Return the run of lines below that opens with the line containing "[Strconv], so every" and closes with the line containing "Import ListNotations.", keeping each one exact.
** Records for this exercise follows **
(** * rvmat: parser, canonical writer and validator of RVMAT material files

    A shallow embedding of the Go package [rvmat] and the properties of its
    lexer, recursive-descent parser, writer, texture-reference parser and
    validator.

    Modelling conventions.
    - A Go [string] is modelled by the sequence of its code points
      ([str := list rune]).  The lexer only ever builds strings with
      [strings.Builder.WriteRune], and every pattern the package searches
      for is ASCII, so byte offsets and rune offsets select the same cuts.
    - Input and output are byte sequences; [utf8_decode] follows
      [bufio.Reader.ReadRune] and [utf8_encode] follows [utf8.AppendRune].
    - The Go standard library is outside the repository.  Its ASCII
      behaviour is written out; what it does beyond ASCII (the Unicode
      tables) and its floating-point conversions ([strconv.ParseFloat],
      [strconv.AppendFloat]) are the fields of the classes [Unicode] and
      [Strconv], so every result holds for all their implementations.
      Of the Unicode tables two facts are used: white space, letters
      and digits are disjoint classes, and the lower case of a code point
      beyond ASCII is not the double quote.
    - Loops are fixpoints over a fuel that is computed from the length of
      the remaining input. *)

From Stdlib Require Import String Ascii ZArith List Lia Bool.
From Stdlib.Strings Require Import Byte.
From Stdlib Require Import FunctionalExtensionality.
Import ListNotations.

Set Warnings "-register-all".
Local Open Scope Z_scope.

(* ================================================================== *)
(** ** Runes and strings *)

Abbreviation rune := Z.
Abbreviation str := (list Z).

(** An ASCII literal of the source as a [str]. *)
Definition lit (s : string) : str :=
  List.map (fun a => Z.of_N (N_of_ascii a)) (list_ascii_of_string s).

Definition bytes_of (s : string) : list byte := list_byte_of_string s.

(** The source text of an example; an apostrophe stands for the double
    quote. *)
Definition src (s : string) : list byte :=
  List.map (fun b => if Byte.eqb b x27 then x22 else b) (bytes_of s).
** End of Records for this exercise **
** Records for this exercise follows **
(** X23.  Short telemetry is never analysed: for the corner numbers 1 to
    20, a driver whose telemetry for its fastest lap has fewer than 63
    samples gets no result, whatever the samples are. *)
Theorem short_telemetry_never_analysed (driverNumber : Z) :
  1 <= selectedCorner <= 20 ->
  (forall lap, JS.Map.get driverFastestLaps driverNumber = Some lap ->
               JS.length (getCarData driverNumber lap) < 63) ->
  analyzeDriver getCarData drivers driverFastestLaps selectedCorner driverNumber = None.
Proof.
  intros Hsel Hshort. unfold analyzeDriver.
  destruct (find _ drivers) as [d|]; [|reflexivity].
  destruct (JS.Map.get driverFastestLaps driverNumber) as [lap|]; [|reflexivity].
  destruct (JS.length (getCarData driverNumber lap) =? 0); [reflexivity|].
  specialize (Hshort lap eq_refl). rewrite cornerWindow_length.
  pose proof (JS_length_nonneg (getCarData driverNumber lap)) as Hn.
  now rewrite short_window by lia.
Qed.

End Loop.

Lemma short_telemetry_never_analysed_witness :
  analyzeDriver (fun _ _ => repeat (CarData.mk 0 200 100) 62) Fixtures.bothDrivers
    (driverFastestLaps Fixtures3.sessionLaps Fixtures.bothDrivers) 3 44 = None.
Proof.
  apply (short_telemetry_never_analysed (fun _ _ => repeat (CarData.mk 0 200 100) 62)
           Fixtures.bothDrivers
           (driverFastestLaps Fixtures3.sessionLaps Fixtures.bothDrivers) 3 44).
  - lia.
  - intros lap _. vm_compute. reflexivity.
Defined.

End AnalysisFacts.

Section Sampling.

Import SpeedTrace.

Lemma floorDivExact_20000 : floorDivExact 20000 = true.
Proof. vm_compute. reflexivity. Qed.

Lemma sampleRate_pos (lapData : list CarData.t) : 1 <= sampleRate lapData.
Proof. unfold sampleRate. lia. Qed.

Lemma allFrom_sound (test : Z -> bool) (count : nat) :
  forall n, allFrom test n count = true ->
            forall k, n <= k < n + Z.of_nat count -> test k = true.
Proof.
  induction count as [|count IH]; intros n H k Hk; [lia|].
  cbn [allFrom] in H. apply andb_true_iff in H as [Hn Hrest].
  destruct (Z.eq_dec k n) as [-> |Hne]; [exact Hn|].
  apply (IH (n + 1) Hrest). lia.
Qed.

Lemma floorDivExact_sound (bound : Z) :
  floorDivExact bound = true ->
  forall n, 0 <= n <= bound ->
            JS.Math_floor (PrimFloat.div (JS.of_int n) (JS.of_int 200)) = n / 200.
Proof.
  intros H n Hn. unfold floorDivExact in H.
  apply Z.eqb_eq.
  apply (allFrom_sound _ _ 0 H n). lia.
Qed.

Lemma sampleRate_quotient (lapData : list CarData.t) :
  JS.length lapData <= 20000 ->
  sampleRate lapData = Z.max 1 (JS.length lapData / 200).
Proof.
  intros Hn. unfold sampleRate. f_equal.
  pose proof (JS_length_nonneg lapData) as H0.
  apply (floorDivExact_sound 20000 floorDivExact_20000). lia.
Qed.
** End of Records for this exercise **
Response to this task
      [Strconv], so every result holds for all their implementations.
      Of the Unicode tables two facts are used: white space, letters
      and digits are disjoint classes, and the lower case of a code point
      beyond ASCII is not the double quote.
    - Loops are fixpoints over a fuel that is computed from the length of
      the remaining input. *)

From Stdlib Require Import String Ascii ZArith List Lia Bool.
From Stdlib.Strings Require Import Byte.
From Stdlib Require Import FunctionalExtensionality.
Import ListNotations.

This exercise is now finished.